Engagement also requires you sharing content. I share many tweets about writing, history and books for sale. I also share blog posts -mine and others – and anything I come across online such as news and history articles. Twitter is fast and furious and once you hit the send button, your tweet is swallowed up in the belly of the whale, but it’s not gone – it’s around and people are going to see it.And while most will ignore it, some will engage. Another good tip is to share yourself with your followers/friends. This means sending out a tweet about your day – how it’s going, what you’re doing, a picture of where you are, a sunrise, sunset, whatever you like. It allows people to see the real you and often that’s far more interesting.
A note on retweets. If someone retweets you, you have options – you can either retweet one of their posts – and a pinned tweet is better -that’s why we pin, to get retweets. Or, you can retweet them and say thanks. All good. Finally, you can say thanks, but I believe most would love you to reciprocate by retweeting them – especially if they have a business or a product to sell – it’s all word of mouth and marketing.
If you do have something to sell, then the general advice is to tweet perhaps 60-70% other content and the remainder your own, whether it’s a product or a service. People don’t want your products dominating the feed.
If you read a tweet that captures your interest, retweet it with a comment -for example, if it’s a beautiful picture, say so. Often I thank people for sharing links to books and articles – it’s a rich resource for all sorts, including history and music. What’s not to love?
Another nice acknowledgement is to do a weekly or twice-weekly round up of tweets to thank your followers for their support. Now here, what you’ll find is that you’ll establish a regular group of retweeters with a few fresh faces every day, so for me, I don’t have all 8000 followers retweeting me, but I have a small group of around 50-100 who retweet daily. This enables me to keep up and retweet them. In a single tweet, you can add five people usually with a message of thanks.
A final word on reciprocation. If people retweet you, it’s great. But if you never retweet them, or rarely do so, they’ll lose interest. Similarly, if they retweet you but you only like their post, that’s barely meeting them half-way. Retweet for a retweet. A like is better than nothing, but it doesn’t have much influence.
Reciprocation is key, and I can’t stress enough how vital this is. You have to play the game and abide by the rules. If you do, you’ll go from strength to strength. I can’t keep up with 8000 followers. It’s just impossible, and I lose a steady stream daily, of between 20-50, but my new followers are greater in number daily so my following is still increasing. However, many people stick with me for which I’m so grateful because here and there we do engage.
One thing I will say about being a follower – I NEVER unfollow someone merely because they are termed inactive.
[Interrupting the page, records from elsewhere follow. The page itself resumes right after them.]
Lemma main_quits_on_esc_witness :
  fst (main box_backend (2 * 3 + 2) (demo_cfg true) (demo_env [demo_frame; demo_frame] 3)) =
  Stopped QuitKey.
Proof.
  apply (main_quits_on_esc box_backend (demo_cfg true) (demo_env [demo_frame; demo_frame] 3)
           [demo_frame; demo_frame] 30 [2%nat]);
    [reflexivity | reflexivity | reflexivity | discriminate | repeat constructor | reflexivity |
     right; simpl; split; discriminate].
Defined.

Lemma main_ends_without_loop_witness :
  fst (main box_backend 3 (demo_cfg false) (demo_env [demo_frame; demo_frame] 100)) =
  Stopped EndOfStream.
Proof.
  apply (main_ends_without_loop box_backend (demo_cfg false) (demo_env [demo_frame; demo_frame] 100)
           [demo_frame; demo_frame] 30 [2%nat]);
    [reflexivity | reflexivity | reflexivity | repeat constructor | |
     right; simpl; split; discriminate].
  intros j Hj. simpl in Hj. destruct j as [|[|j]]; [discriminate | discriminate | lia].
Defined.

(** A 240 fps video at the maximum speed 50 waits 0 ms: [waitKey(0)]. *)
Lemma wait_ms_zero_iff_witness : wait_ms 240 50 = 0.
Proof. apply (wait_ms_zero_iff 240 50); reflexivity. Defined.

(** C21 (per-frame ordering of side effects).  The effects of any run
    are a sequence of per-frame blocks, in frame order: each block is the
    frame's pointer move (if any), then [imshow] of the frame with its
    discs, then [waitKey]; nothing of frame [N + 1] happens before frame
    [N]'s wait. *)
Theorem run_trace_blocks (B : ContourBackend) (cfg : config) (e : env) (sess : session)
    (fuel : nat) (st : loop_state) :
  exists blocks,
    snd (run B cfg e sess fuel st) = concat blocks /\
    Forall (fun b => exists p moves m discs ms,
              pointer_moves cfg e p = inr moves /\
              b = moves ++ [Show m discs; WaitKey ms]) blocks.
Proof.
  revert st. induction fuel as [|n IH]; intros st; simpl; [exists []; auto|].
  pose proof (loop_iter_effects B cfg e sess st) as Heff.
  destruct (loop_iter B cfg e sess st) as [st' effs|r effs].
  - destruct (IH st') as (blocks & Hb & Hall).
    destruct (run B cfg e sess n st') as [s tr]. simpl in Hb |- *. subst tr.
    destruct Heff as [->|Hblk]; [exists blocks; auto|].
    exists (effs :: blocks). split; [reflexivity | constructor; assumption].
  - destruct Heff as [->|Hblk]; [exists []; auto|].
    exists [effs]. split; [simpl; rewrite app_nil_r; reflexivity | constructor; [assumption | constructor]].
Qed.

(** C38 (the delay is clamped to 1).  When the Delay trackbar reads 0
    (or 1), [max(1, ...)] at main.py:64 makes the frame shown by an
    iteration the blend of the frame read with the last frame of the
    buffer, the inverse of the frame read before it.  Without the clamp,
    a delay of 0 would blend each frame with its own inverse, a uniform
    grey at opacity 50, in which nothing is ever detected (C23). *)
Theorem loop_iter_delay_clamp (B : ContourBackend) (cfg : config) (e : env) (sess : session)
    (st : loop_state) (f : frame) (buf : list frame) (g m : frame) (discs : list circle_cmd) :
  read_at (s_cap sess) (ls_pos st) = Some f -> ui_delay (ui e (ls_count st)) <= 1 ->
  ls_buffer st = buf ++ [g] ->
  match loop_iter B cfg e sess st with
  | Continue _ effs | Halt _ effs => In (Show m discs) effs
  end ->
  blend f (ui_opacity (ui e (ls_count st))) g = inr m.
Proof.
  intros Hr Hd Hb. unfold loop_iter. rewrite Hr, Z.max_l by lia.
  pose proof (process_frame_delay_1 f buf g (ui_opacity (ui e (ls_count st)))) as Hp.
  rewrite Hb. destruct (process_frame _ _ _ _) as [buf' [err|m']]; [contradiction|].
  simpl in Hp. destruct (on_detection _ _) as [tr ds].
  destruct (pointer_moves _ _ _) as [err|moves] eqn:Hm; [contradiction|].
  destruct (key_action_of _); rewrite in_app_iff;
    (intros [Hin|[[= <- _]|[Hin|[]]]]; [|symmetry; exact Hp|discriminate]);
    destruct (pointer_moves_only_moves _ _ _ _ _ Hm Hin) as (? & ? & ?); discriminate.
Qed.

(** The Delay trackbar at 0 while the second frame of a two-frame video
    is read: it is blended with the inverse of the first. *)
Definition clamp_frame : frame := [[mk_bgr 10 10 10; mk_bgr 200 200 200]].

Definition clamp_env : env := {|
  file_source := file_capture [demo_frame; clamp_frame] 30;
  camera_source := file_capture [] 0;
  ui := fun _ => {| ui_delay := 0; ui_opacity := 50; ui_speed := 10; ui_key := -1 |};
  screen_size := (800, 600)
|}.

Definition clamp_state : loop_state :=
  {| ls_pos := 1; ls_buffer := [invert demo_frame];
     ls_trail := {| trail_mode := false; trail_points := [] |}; ls_count := 1 |}.

Lemma loop_iter_delay_clamp_witness :
  blend clamp_frame 50 (invert demo_frame) = inr [[mk_bgr 32 32 32; mk_bgr 222 222 222]].
Proof.
  apply (loop_iter_delay_clamp box_backend (demo_cfg true) clamp_env
           (open_session (demo_cfg true) clamp_env) clamp_state clamp_frame [] (invert demo_frame)
           _ [marker 5 green_bgr (0, 0)]);
    [reflexivity | simpl; lia | reflexivity | vm_compute; right; left; reflexivity].
Defined.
If you use certain management tools such as Tweepi or Crowdfire, you can see who followed you, unfollowed you and who you’re not following back. That’s great, but they also suggest inactive followers who you can unfollow. I don’t bother. I’m happy to follow them even if they remain silent forever. What does it matter? Often it comes down to the fact that they are like me, struggling in a sea of followers, thrashing around in a desperate attempt to stay afloat, either that or they left the building.
I also keep lists for writing, authors, history, social media etc, which is great for filtering tweets from individuals and allows you to stay in touch, assisting you with engagement.
What I love about Twitter is that it is immediate – you don’t get that with Facebook so much and also Twitter enables you to connect and meet people far more fluidly and it’s exciting, especially when you connect with like-minded people.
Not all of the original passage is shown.